[AIM OF THE EXERCISE]
In the listing below, the answer starts at the line that has "let? pv := strchr_mem s 58 in" and stops after the line that has "up to a zero"; please repeat that part exactly and nothing more.

******************************

(* ===== verification/CbMimeBreak.v ===== *)
(** * CbMimeBreak: [cbmimebreak], the MIME header parser of cabin.c

    [cbmimebreak] (cabin.c 1721-1840) splits a MIME entity into its
    header and body.  It looks for the first blank line ([mb_scan]),
    unfolds the header into [hbuf] ([mb_unfold]: carriage returns are
    dropped and a line feed followed by a space or a tab becomes a
    space), splits [hbuf] at line feeds with [cbsplit], stores each
    [name: value] line under its lower-cased name ([mb_line],
    [mb_lines]), and then breaks the values of [content-type] and
    [content-disposition] into their parts ([mb_field], [mb_params]).
    The entity is the memory from [ptr], as in [CbStr]; the map [attrs]
    is a [bmap] or [NULL].  Strings kept in the map or the list are read
    as C strings: their bytes and a terminating zero.  A read past the
    memory is [COob]. *)

From Stdlib Require Import ZArith Lia List Bool.
From S2P Require Import Prelude Codec Cache CbList CbCodec CbStr CbSplit CbCsv CbMapSer CbMime.
Import ListNotations.
Open Scope Z_scope.
Open Scope vl_scope.
Open Scope cres_scope.

(** ** The end of the header *)

(** [ptr[i] == c0 && ptr[i+1] == c1 && ...], left to right, reading no
    byte after the first that differs. *)
Fixpoint match_at (m : list Z) (i : Z) (pat : list Z) : cres bool :=
  match pat with
  | [] => CDone true
  | c :: pat' => let? x := zread m i in if x =? c then match_at m (i + 1) pat' else CDone false
  end.

(** The loop over [i] (cabin.c 1730-1744), [n] its remaining rounds: the
    index of the blank line and the length of its line breaks. *)
Fixpoint mb_scan (m : list Z) (size i : Z) (n : nat) : cres (option (Z * Z)) :=
  match n with
  | O => CDone None
  | S n' =>
      if i <? size then
        let? crlf := if i <? size - 4 then match_at m i [13; 10; 13; 10] else CDone false in
        if crlf then CDone (Some (i, 4))
        else
          let? lf := if i <? size - 2 then match_at m i [10; 10] else CDone false in
          if lf then CDone (Some (i, 2)) else mb_scan m size (i + 1) n'
      else CDone None
  end.

(** ** Unfolding *)

(** The loop that copies the header into [hbuf] (cabin.c 1747-1757), [n]
    its remaining rounds; the bytes written so far are [hbuf]. *)
Fixpoint mb_unfold (head : list Z) (hlen i : Z) (n : nat) (hbuf : list Z) : cres (list Z) :=
  match n with
  | O => CDone hbuf
  | S n' =>
      if i <? hlen then
        let? c := zread head i in
        if c =? 13 then mb_unfold head hlen (i + 1) n' hbuf
        else
          let? fold := if (i <? hlen - 1) && (c =? 10)
                       then let? c' := zread head (i + 1) in CDone ((c' =? 32) || (c' =? 9))
                       else CDone false in
          if fold then mb_unfold head hlen (i + 2) n' (hbuf ++ [32])
          else mb_unfold head hlen (i + 1) n' (hbuf ++ [c])
      else CDone hbuf
  end.

(** ** Header lines *)

(** [while( *pv == ' ' || *pv == '\t') pv++;] *)
Fixpoint skip_blank (s : list Z) : list Z :=
  match s with
  | c :: r => if (c =? 32) || (c =? 9) then skip_blank r else s
  | [] => []
  end.

(** One line of the header (cabin.c 1761-1771): [strchr(line, ':')], the
    name before it copied and lower-cased in place, the value after it
    and its blanks, stored with [cbmapput(..., TRUE)]. *)
Definition mb_line (attrs : bmap) (line : list Z) : cres bmap :=
  let s := line ++ [0] in
  let? pv := strchr_mem s 58 in
  match pv with
  | None => CDone attrs
  | Some k =>
      let? name := cbstrtolower (firstn k s ++ [0]) in
      CDone (fst (cbmapput attrs (take_cstr name) (take_cstr (skip_blank (skipn (S k) s))) true))
  end.

(** The loop over the lines (cabin.c 1759-1774), [n] its remaining
    rounds. *)
Fixpoint mb_lines (l : CBLIST) (i n : nat) (attrs : bmap) : cres bmap :=
  match n with
  | O => CDone attrs
  | S n' =>
      if (i <? cblistnum l)%nat then
        match cblistval l i with
        | Some line => let? attrs := mb_line attrs line in mb_lines l (S i) n' attrs
        | None => COob
        end
      else CDone attrs
  end.

(** ** Parameters of [content-type] and [content-disposition] *)

(** [while(ep[0] == ' ') ep++;] over the string [s] from [ep]. *)
Fixpoint skip_sp (s : list Z) (ep : nat) (n : nat) : cres nat :=
  match n with
  | O => COob
  | S n' => let? c := zread s (Z.of_nat ep) in if c =? 32 then skip_sp s (S ep) n' else CDone ep
  end.

(** [while(ep[0] != '\0' && !stop(ep[0])) ep++;] *)
Fixpoint pscan (stop : Z -> bool) (s : list Z) (ep : nat) (n : nat) : cres nat :=
  match n with
  | O => COob
  | S n' =>
      let? c := zread s (Z.of_nat ep) in
      if (c =? 0) || stop c then CDone ep else pscan stop s (S ep) n'
  end.

(** One branch of a parameter (cabin.c 1786-1792, 1794-1800, 1816-1822 and
    1824-1830): [ep += strlen(p)], an opening quote skipped, the value
    up to a zero or a byte of [stop] stored under [k]. *)
Definition mb_value (stop : Z -> bool) (p k : list Z) (s : list Z) (ep : nat) (attrs : bmap)
  : cres (nat * bmap) :=
  let ep := (ep + length p)%nat in
  let? c := zread s (Z.of_nat ep) in
  let pv := if c =? 34 then S ep else ep in
  let? e := pscan stop s pv (length s) in
  CDone (e, fst (cbmapput attrs k (firstn (e - pv) (skipn pv s)) true)).

(** One parameter (cabin.c 1785-1801 and 1815-1831): [if(cbstrfwimatch(ep,
    p1)) { ... } else if(cbstrfwimatch(ep, p2)) { ... }].  It gives [ep]
    and the map. *)
Definition mb_param (stop : Z -> bool) (p1 k1 p2 k2 : list Z) (s : list Z) (ep : nat) (attrs : bmap)
  : cres (nat * bmap) :=
  let? m1 := cbstrfwimatch (skipn ep s) (p1 ++ [0]) in
  if m1 then mb_value stop p1 k1 s ep attrs
  else
    let? m2 := cbstrfwimatch (skipn ep s) (p2 ++ [0]) in
    if m2 then mb_value stop p2 k2 s ep attrs else CDone (ep, attrs).

(** The [do { ... } while((ep = strchr(ep, ';')) != NULL)] loop (cabin.c
    1780-1802 and 1810-1832), from the [;] at [ep]. *)
Fixpoint mb_params (stop : Z -> bool) (p1 k1 p2 k2 : list Z) (s : list Z) (ep : nat) (attrs : bmap)
  (fuel : nat) : cres bmap :=
  match fuel with
  | O => COob
  | S f =>
      let? ep := skip_sp s (S ep) (length s) in
      let? r := mb_param stop p1 k1 p2 k2 s ep attrs in
      let '(ep, attrs) := r in
      let? next := strchr_mem (skipn ep s) 59 in
      match next with
      | Some k => mb_params stop p1 k1 p2 k2 s (ep + k) attrs f
      | None => CDone attrs
      end
  end.

(** The block of [content-type] (cabin.c 1777-1806) or of
    [content-disposition] (cabin.c 1807-1836): the value up to the first
    [;] under [key0], then the parameters; the whole value under [key0]
    when it has no [;]. *)
Definition mb_field (hname key0 : list Z) (stop : Z -> bool) (p1 k1 p2 k2 : list Z) (attrs : bmap)
  : cres bmap :=
  match cbmapget attrs hname with
  | None => CDone attrs
  | Some v =>
      let s := v ++ [0] in
      let? sc := strchr_mem s 59 in
      match sc with
      | Some k =>
          mb_params stop p1 k1 p2 k2 s k (fst (cbmapput attrs key0 (firstn k s) true)) (length s)
      | None => CDone (fst (cbmapput attrs key0 (take_cstr s) true))
      end
  end.

(** The names and keys of the two blocks. *)
Definition s_content_type : list Z := [99; 111; 110; 116; 101; 110; 116; 45; 116; 121; 112; 101].
Definition s_content_disposition : list Z :=
  [99; 111; 110; 116; 101; 110; 116; 45; 100; 105; 115; 112; 111; 115; 105; 116; 105; 111; 110].
Definition s_charset : list Z := [99; 104; 97; 114; 115; 101; 116; 61].
Definition s_boundary : list Z := [98; 111; 117; 110; 100; 97; 114; 121; 61].
Definition s_filename : list Z := [102; 105; 108; 101; 110; 97; 109; 101; 61].
Definition s_name : list Z := [110; 97; 109; 101; 61].
Definition k_TYPE : list Z := [84; 89; 80; 69].
Definition k_CHARSET : list Z := [67; 72; 65; 82; 83; 69; 84].
Definition k_BOUNDARY : list Z := [66; 79; 85; 78; 68; 65; 82; 89].
Definition k_DISPOSITION : list Z := [68; 73; 83; 80; 79; 83; 73; 84; 73; 79; 78].
Definition k_FILENAME : list Z := [70; 73; 76; 69; 78; 65; 77; 69].
Definition k_NAME : list Z := [78; 65; 77; 69].

(** The bytes that end a value of [content-type] ([' '], ['"'], [';'])
    and of [content-disposition] (['"']). *)
Definition type_stop (c : Z) : bool := (c =? 32) || (c =? 34) || (c =? 59).
Definition disp_stop (c : Z) : bool := c =? 34.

******************************

[EXERCISE RESPONSE]
  let? pv := strchr_mem s 58 in
  match pv with
  | None => CDone attrs
  | Some k =>
      let? name := cbstrtolower (firstn k s ++ [0]) in
      CDone (fst (cbmapput attrs (take_cstr name) (take_cstr (skip_blank (skipn (S k) s))) true))
  end.

(** The loop over the lines (cabin.c 1759-1774), [n] its remaining
    rounds. *)
Fixpoint mb_lines (l : CBLIST) (i n : nat) (attrs : bmap) : cres bmap :=
  match n with
  | O => CDone attrs
  | S n' =>
      if (i <? cblistnum l)%nat then
        match cblistval l i with
        | Some line => let? attrs := mb_line attrs line in mb_lines l (S i) n' attrs
        | None => COob
        end
      else CDone attrs
  end.

(** ** Parameters of [content-type] and [content-disposition] *)

(** [while(ep[0] == ' ') ep++;] over the string [s] from [ep]. *)
Fixpoint skip_sp (s : list Z) (ep : nat) (n : nat) : cres nat :=
  match n with
  | O => COob
  | S n' => let? c := zread s (Z.of_nat ep) in if c =? 32 then skip_sp s (S ep) n' else CDone ep
  end.

(** [while(ep[0] != '\0' && !stop(ep[0])) ep++;] *)
Fixpoint pscan (stop : Z -> bool) (s : list Z) (ep : nat) (n : nat) : cres nat :=
  match n with
  | O => COob
  | S n' =>
      let? c := zread s (Z.of_nat ep) in
      if (c =? 0) || stop c then CDone ep else pscan stop s (S ep) n'
  end.

(** One branch of a parameter (cabin.c 1786-1792, 1794-1800, 1816-1822 and
    1824-1830): [ep += strlen(p)], an opening quote skipped, the value
    up to a zero or a byte of [stop] stored under [k]. *)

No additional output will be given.